We consolidate our favourite biases into one, easy-to-read, weekly report! Please find the original pieces linked throughout and a summary table at the end of the document. Reach out to us on Slack or email the author with any questions about the content.
An Update on Our Latest Trade Ideas
We summarise the latest updates on our trade ideas here with links to the original analysis.
John introduced biases to major indices: he is overweight S&P 500, and underweight NASDAQ 100, Russell 2000, and European indices.
Meanwhile, on US sectors, he made eight changes: he is overweight healthcare and materials, tactically underweight homebuilders, neutral regional banks, communications, and underweight large banks, retail, and consumer staples.
Lastly, we lightened our bearish case on bitcoin due to improving on-chain/flow signals. The macro backdrop, however, remains a headwind.
When positioning for what is to come, patience is key. This is because much is to be decided. It means preservation of capital is essential so overweighting cash is a prudent strategy.
On other assets, we remain underweight government bonds.

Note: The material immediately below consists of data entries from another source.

(** The effect of lines 340-370. *)
Definition esqlQueryEffect (ruleType : RuleType.t)
    (previousRuleType : option RuleType.t) (c : Component) : Component :=
  match queryBar c with
  | None => c
  | Some currentQuery =>
      let currentQueryValue := value currentQuery in
      if isEsqlRule (Some ruleType) then
        if bool_decide (is_Some previousRuleType) && negb (isEsqlRule previousRuleType) then
          with_queryBar
            (reset (default (forEsqlRules defaultCustomQuery) (esqlQueryRef c)) currentQuery) c
        else c
      else if isEsqlRule previousRuleType then
        let c1 :=
          if hasEsqlLanguage currentQueryValue then
            match currentQueryValue with
            | Some v => with_esqlQueryRef v c
            | None => c
            end
          else c in
        let defaultValue :=
          if isThreatMatchRule (Some ruleType)
          then forThreatMatchRules defaultCustomQuery
          else forNormalRules defaultCustomQuery in
        with_queryBar (reset defaultValue currentQuery) c1
      else c
  end.

(** One render with the prop [ruleType]: [usePrevious] hands out the rule
    type of the render before and remembers this one; then the two effects
    run in the order they are declared.  Both depend on [ruleType] and
    [previousRuleType]; a render in which neither has changed has the two
    equal, and there the effects do nothing when they are run.  The effect
    declared before them, [reset({ resetValues: false })], keeps the values
    of the fields. *)
Definition render (ruleType : RuleType.t) (c : Component) : Component :=
  let previousRuleType := previousRef c in
  let c1 := threatMatchQueryEffect ruleType previousRuleType c in
  let c2 := esqlQueryEffect ruleType previousRuleType c1 in
  {| queryBar := queryBar c2; esqlQueryRef := esqlQueryRef c2;
     previousRef := Some ruleType |}.

(** The user types a query into the mounted query bar. *)
Definition userEdit (v : FieldValueQueryBar) (c : Component) : Component :=
  match queryBar c with
  | Some field => with_queryBar (setValue v field) c
  | None => c
  end.

(** The custom query the form holds. *)
Definition queryBarValue (c : Component) : option FieldValueQueryBar :=
  field ← queryBar c; value field.

(** What the user does between two renders of the step. *)
Inductive Action : Type :=
| SelectRuleType (ruleType : RuleType.t)
| EditQuery (v : FieldValueQueryBar).

Definition step (c : Component) (a : Action) : Component :=
  match a with
  | SelectRuleType ruleType => render ruleType c
  | EditQuery v => userEdit v c
  end.

Definition run (actions : list Action) (c : Component) : Component :=
  foldl step c actions.

(** The default the first effect compares the field with: the one of the
    previous rule type. *)
Definition previousDefault (previousRuleType : option RuleType.t) : FieldValueQueryBar :=
  if isThreatMatchRule previousRuleType
  then forThreatMatchRules defaultCustomQuery
  else forNormalRules defaultCustomQuery.

(** The default of the rule type switched to. *)
Definition defaultFor (ruleType : RuleType.t) : FieldValueQueryBar :=
  match ruleType with
  | RuleType.threat_match => forThreatMatchRules defaultCustomQuery
  | RuleType.esql => forEsqlRules defaultCustomQuery
  | _ => forNormalRules defaultCustomQuery
  end.

(** *** The same render when a field hook is a snapshot

    A field hook object holds the value of the render it was made in, and
    [reset] schedules the value of the next one; both effects then read
    the value from before the first effect ran, and the reset issued last
    wins. *)
Record Snapshot : Type := {
  snap_value : option FieldValueQueryBar;
  snap_resets : list FieldValueQueryBar;
  snap_ref : option FieldValueQueryBar;
}.

Definition snap_threatMatchQueryEffect (ruleType : RuleType.t)
    (previousRuleType : option RuleType.t) (s : Snapshot) : Snapshot :=
  let issue d :=
    {| snap_value := snap_value s; snap_resets := snap_resets s ++ [d];
       snap_ref := snap_ref s |} in
  let returned :=
    if isThreatMatchRule (Some ruleType) && negb (isThreatMatchRule previousRuleType) then
      if isEqual (snap_value s) (forNormalRules defaultCustomQuery) then
        Some (issue (forThreatMatchRules defaultCustomQuery))
      else None
    else None in
  match returned with
  | Some s' => s'
  | None =>
      if negb (isThreatMatchRule (Some ruleType)) && isThreatMatchRule previousRuleType then
        if isEqual (snap_value s) (forThreatMatchRules defaultCustomQuery) then
          issue (forNormalRules defaultCustomQuery)
        else s
      else s
  end.

Definition snap_esqlQueryEffect (ruleType : RuleType.t)
    (previousRuleType : option RuleType.t) (s : Snapshot) : Snapshot :=
  if isEsqlRule (Some ruleType) then
    if bool_decide (is_Some previousRuleType) && negb (isEsqlRule previousRuleType) then
      {| snap_value := snap_value s;
         snap_resets := snap_resets s ++ [default (forEsqlRules defaultCustomQuery) (snap_ref s)];
         snap_ref := snap_ref s |}
    else s
  else if isEsqlRule previousRuleType then
    let ref' :=
      if hasEsqlLanguage (snap_value s) then
        match snap_value s with Some v => Some v | None => snap_ref s end
      else snap_ref s in
    let defaultValue :=
      if isThreatMatchRule (Some ruleType)
      then forThreatMatchRules defaultCustomQuery
      else forNormalRules defaultCustomQuery in
    {| snap_value := snap_value s; snap_resets := snap_resets s ++ [defaultValue];
       snap_ref := ref' |}
  else s.

Definition snap_render (ruleType : RuleType.t) (c : Component) : Component :=
  match queryBar c with
  | None =>
      {| queryBar := None; esqlQueryRef := esqlQueryRef c; previousRef := Some ruleType |}
  | Some currentQuery =>
      let s0 := {| snap_value := value currentQuery; snap_resets := [];
                   snap_ref := esqlQueryRef c |} in
      let s1 := snap_threatMatchQueryEffect ruleType (previousRef c) s0 in
      let s2 := snap_esqlQueryEffect ruleType (previousRef c) s1 in
      {| queryBar := Some {| value := default (snap_value s2) (Some <$> last (snap_resets s2)) |};
         esqlQueryRef := snap_ref s2;
         previousRef := Some ruleType |}
  end.

End Form.

Arguments FieldValueQueryBar : clear implicits.
Arguments DefaultCustomQuery : clear implicits.
Arguments FieldHook : clear implicits.
Arguments Component : clear implicits.
Arguments Action : clear implicits.
Arguments Snapshot : clear implicits.

End StepDefineRule.


(** ** The dashboard acceptance scripts

    The scripts are under src/; the application they drive is not. *)

Module Ftr.

(** [hay.startsWith(needle)] and [hay.includes(needle)] *)
Fixpoint starts_with (needle hay : string) : bool :=
  match needle, hay with
  | EmptyString, _ => true
  | String a needle', String b hay' => bool_decide (a = b) && starts_with needle' hay'
  | String _ _, EmptyString => false
  end.

Fixpoint includes (hay needle : string) : bool :=
  starts_with needle hay ||
  match hay with
  | EmptyString => false
  | String _ hay' => includes hay' needle
  end.

(** A failed expectation throws. *)
Definition expect_to_contain {W} (actual expected : string) : Async string W unit :=
  if includes actual expected then settle (Return ())
  else settle (Throw ("expected '" +:+ actual +:+ "' to contain '" +:+ expected +:+ "'")).





End Ftr.

Module DashboardErrorHandling.
Import Ftr.

(** A panel of a saved dashboard and the data view it references. *)
Record Panel : Type := { panelTitle : string; dataViewId : string }.

Record SavedDashboard : Type := { panels : list Panel }.

(** The saved objects the server holds: dashboards by title, data views by
    id. *)
Record SavedObjects : Type := {
  dashboards : gmap string SavedDashboard;
  dataViews : gset string;
}.

(** What [testSubjects] sees of the page. *)
Record WebElement : Type := { testSubj : string; visibleText : string }.

Record Browser : Type := {
  savedObjects : SavedObjects;
  page : list WebElement;
}.

Section App.
(** The rest of the error message after the phrase the script looks for. *)
Variable missingDataViewDetail : string → string.

(** Modelled from the spec: the dashboard application is not under src/;
    "loading a dashboard referencing a missing data view surfaces the text
    'Could not locate that data view'", in the element the script finds
    under the test subject embeddableError. *)
Definition renderPanel (so : SavedObjects) (p : Panel) : WebElement :=
  if decide (dataViewId p ∈ dataViews so) then
    {| testSubj := "embeddablePanel"; visibleText := panelTitle p |}
  else
    {| testSubj := "embeddableError";
       visibleText := "Could not locate that data view" +:+ missingDataViewDetail (dataViewId p) |}.

Definition dashboard_gotoDashboardLandingPage : Async string Browser unit :=
  λ b, (Return (), {| savedObjects := savedObjects b; page := [] |}).

Definition dashboard_loadSavedDashboard (title : string) : Async string Browser unit :=
  λ b,
    match dashboards (savedObjects b) !! title with
    | Some d =>
        (Return (), {| savedObjects := savedObjects b;
                       page := renderPanel (savedObjects b) <$> panels d |})
    | None => (Throw ("no dashboard named " +:+ title), b)
    end.

Definition header_waitUntilLoadingHasFinished : Async string Browser unit :=
  settle (Return ()).

(** [testSubjects.find(subj)]: the first element with the test subject. *)
Definition testSubjects_find (subj : string) : Async string Browser WebElement :=
  λ b,
    match List.find (λ e, bool_decide (testSubj e = subj)) (page b) with
    | Some e => (Return e, b)
    | None => (Throw ("no element with test subject " +:+ subj), b)
    end.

This should be no surprise; we think the market is under-pricing Fed hikes. Should they hike the Federal Funds rate to 8%, as Dominique envisions, a recession would almost certainly ensue in 2023, and equities would face further declines. Therefore, we also remain underweight equities.
Turning to the final two assets, the energy crisis is still playing out and supply-chain problems persist; we remain neutral commodities. We are also neutral crypto.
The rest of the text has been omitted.